[Saved entries]
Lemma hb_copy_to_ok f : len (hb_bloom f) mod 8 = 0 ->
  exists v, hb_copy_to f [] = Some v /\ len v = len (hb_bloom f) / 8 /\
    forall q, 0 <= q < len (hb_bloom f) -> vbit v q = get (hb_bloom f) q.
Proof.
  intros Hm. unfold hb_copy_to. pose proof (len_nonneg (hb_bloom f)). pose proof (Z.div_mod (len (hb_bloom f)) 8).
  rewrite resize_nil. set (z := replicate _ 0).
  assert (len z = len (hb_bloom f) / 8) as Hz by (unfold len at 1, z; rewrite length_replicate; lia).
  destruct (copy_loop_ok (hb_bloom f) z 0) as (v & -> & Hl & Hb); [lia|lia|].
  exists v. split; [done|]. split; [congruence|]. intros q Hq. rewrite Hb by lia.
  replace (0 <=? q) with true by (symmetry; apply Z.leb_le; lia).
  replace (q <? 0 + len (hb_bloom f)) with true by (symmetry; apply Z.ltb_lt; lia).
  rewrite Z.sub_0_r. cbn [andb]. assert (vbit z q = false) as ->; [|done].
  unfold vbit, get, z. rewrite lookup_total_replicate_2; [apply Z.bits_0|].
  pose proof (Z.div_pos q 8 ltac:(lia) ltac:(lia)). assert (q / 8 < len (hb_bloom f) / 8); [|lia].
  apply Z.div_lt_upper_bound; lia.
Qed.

==

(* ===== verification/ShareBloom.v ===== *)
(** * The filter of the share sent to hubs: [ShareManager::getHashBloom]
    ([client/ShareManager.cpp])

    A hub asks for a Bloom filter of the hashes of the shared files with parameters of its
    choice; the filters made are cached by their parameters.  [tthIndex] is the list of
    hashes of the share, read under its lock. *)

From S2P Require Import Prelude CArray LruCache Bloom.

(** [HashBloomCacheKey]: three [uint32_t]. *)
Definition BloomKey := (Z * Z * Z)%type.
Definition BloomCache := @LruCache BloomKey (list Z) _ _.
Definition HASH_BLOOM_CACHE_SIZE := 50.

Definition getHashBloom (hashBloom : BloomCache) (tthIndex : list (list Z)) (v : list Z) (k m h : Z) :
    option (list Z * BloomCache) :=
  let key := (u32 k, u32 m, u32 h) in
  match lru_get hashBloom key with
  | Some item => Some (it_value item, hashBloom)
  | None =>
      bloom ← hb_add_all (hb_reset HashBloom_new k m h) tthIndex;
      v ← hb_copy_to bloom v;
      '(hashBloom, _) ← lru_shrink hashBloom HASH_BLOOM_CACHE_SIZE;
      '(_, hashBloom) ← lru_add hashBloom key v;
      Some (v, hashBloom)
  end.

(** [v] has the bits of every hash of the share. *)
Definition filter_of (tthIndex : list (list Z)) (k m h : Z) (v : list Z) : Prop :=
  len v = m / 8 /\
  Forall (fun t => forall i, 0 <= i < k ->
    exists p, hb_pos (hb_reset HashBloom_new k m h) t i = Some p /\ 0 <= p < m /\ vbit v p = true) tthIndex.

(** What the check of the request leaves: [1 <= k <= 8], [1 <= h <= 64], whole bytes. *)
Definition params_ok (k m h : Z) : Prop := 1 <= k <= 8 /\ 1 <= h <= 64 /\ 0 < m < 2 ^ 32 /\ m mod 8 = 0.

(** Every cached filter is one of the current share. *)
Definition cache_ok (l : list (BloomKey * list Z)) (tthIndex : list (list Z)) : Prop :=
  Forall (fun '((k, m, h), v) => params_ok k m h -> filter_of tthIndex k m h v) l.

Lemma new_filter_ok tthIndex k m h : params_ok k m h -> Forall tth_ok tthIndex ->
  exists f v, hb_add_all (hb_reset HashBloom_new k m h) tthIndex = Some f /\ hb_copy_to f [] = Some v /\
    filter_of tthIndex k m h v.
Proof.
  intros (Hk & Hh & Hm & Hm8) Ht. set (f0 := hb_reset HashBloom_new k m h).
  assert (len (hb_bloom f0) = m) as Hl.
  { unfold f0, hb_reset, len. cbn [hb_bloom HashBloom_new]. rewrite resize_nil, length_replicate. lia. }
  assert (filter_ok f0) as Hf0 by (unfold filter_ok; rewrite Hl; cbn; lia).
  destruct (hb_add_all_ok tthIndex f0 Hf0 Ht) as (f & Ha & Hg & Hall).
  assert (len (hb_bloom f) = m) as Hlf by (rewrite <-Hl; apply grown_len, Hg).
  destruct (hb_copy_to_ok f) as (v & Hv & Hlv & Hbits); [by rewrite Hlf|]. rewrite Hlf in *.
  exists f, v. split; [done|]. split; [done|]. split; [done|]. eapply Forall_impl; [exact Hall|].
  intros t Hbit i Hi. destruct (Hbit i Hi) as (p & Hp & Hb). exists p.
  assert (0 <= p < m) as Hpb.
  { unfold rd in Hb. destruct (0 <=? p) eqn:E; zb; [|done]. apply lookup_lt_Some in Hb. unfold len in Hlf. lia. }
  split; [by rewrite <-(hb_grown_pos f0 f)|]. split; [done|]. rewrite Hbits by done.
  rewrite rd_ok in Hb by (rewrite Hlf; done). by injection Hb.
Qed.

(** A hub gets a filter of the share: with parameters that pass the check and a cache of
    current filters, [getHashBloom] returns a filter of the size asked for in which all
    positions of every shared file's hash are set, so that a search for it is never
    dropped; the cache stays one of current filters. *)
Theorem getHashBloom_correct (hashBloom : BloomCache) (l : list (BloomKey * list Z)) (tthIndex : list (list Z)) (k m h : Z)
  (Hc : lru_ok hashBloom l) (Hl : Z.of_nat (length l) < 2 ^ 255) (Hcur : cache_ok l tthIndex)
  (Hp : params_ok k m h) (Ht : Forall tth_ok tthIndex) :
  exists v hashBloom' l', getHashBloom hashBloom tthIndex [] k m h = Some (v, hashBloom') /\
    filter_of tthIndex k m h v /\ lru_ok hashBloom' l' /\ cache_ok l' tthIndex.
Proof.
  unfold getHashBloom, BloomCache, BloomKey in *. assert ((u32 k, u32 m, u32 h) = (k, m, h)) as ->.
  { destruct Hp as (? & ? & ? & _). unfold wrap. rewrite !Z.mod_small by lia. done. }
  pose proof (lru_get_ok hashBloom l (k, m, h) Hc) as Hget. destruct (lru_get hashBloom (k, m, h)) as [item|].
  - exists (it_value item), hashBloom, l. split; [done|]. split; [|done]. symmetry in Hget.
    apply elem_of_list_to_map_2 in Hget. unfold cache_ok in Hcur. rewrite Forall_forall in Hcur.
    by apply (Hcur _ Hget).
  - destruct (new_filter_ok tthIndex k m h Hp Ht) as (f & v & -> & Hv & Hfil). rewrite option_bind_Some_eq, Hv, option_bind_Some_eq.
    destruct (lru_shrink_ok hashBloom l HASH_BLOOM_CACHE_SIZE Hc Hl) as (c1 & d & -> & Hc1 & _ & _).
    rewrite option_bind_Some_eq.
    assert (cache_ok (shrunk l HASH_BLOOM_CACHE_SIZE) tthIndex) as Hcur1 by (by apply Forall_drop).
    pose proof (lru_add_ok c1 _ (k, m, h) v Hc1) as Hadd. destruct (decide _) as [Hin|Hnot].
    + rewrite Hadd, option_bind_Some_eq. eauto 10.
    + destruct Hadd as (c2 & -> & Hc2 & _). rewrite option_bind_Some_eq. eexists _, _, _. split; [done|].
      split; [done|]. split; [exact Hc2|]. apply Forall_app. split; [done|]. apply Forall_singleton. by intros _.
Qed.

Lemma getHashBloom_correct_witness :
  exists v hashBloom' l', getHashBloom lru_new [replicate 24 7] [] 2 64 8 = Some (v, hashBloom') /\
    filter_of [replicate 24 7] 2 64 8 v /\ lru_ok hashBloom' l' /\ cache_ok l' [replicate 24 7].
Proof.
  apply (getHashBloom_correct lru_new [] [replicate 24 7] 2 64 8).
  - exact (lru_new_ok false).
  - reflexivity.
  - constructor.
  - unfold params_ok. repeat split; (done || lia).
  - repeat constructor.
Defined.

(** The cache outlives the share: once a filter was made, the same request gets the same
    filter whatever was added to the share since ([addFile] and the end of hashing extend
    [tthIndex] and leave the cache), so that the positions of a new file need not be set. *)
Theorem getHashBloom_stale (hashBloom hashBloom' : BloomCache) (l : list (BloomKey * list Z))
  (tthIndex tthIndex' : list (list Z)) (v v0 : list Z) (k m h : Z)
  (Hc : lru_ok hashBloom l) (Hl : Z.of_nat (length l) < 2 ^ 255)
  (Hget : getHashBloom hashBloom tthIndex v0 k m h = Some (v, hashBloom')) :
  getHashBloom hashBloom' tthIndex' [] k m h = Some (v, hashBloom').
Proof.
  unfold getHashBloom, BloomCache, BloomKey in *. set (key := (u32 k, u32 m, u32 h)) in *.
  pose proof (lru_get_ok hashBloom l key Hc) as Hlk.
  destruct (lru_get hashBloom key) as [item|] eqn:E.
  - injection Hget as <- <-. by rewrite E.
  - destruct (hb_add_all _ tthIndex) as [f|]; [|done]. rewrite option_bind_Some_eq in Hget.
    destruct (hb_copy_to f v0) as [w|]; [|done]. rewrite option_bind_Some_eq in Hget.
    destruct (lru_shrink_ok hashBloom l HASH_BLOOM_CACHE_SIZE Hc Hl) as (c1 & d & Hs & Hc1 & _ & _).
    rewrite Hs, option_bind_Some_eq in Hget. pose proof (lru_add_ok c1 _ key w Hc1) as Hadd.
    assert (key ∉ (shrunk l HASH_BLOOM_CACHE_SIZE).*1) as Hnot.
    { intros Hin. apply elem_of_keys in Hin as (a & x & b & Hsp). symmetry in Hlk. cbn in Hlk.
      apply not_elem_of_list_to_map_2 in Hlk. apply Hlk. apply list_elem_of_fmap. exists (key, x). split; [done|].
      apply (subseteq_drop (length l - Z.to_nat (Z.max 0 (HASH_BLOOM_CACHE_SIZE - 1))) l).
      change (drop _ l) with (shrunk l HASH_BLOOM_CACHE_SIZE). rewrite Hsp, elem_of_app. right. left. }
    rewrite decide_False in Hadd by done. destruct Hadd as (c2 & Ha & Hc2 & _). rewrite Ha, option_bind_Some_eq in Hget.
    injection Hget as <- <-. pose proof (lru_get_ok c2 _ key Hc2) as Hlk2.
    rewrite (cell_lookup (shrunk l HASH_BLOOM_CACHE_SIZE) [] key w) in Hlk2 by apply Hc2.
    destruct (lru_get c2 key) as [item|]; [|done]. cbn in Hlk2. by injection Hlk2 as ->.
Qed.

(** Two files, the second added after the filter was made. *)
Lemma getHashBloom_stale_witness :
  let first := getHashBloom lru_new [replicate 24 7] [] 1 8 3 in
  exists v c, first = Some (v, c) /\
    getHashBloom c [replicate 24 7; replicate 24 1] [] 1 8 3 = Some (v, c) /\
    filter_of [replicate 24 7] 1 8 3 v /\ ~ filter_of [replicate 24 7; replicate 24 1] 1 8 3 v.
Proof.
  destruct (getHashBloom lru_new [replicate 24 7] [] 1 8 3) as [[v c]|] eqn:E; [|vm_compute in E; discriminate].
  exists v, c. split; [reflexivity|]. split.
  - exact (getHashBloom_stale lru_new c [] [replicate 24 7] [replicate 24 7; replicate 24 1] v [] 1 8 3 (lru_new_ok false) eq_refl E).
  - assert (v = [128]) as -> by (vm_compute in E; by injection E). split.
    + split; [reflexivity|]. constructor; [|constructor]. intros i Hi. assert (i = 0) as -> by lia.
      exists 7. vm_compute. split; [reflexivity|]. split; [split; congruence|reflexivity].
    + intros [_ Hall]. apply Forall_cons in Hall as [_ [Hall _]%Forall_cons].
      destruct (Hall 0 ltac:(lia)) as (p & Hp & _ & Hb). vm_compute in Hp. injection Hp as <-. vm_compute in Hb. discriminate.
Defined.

Task description:
Your answer must be a single number: how many lines of the entries above contain the string "discriminate".

Answer space:
2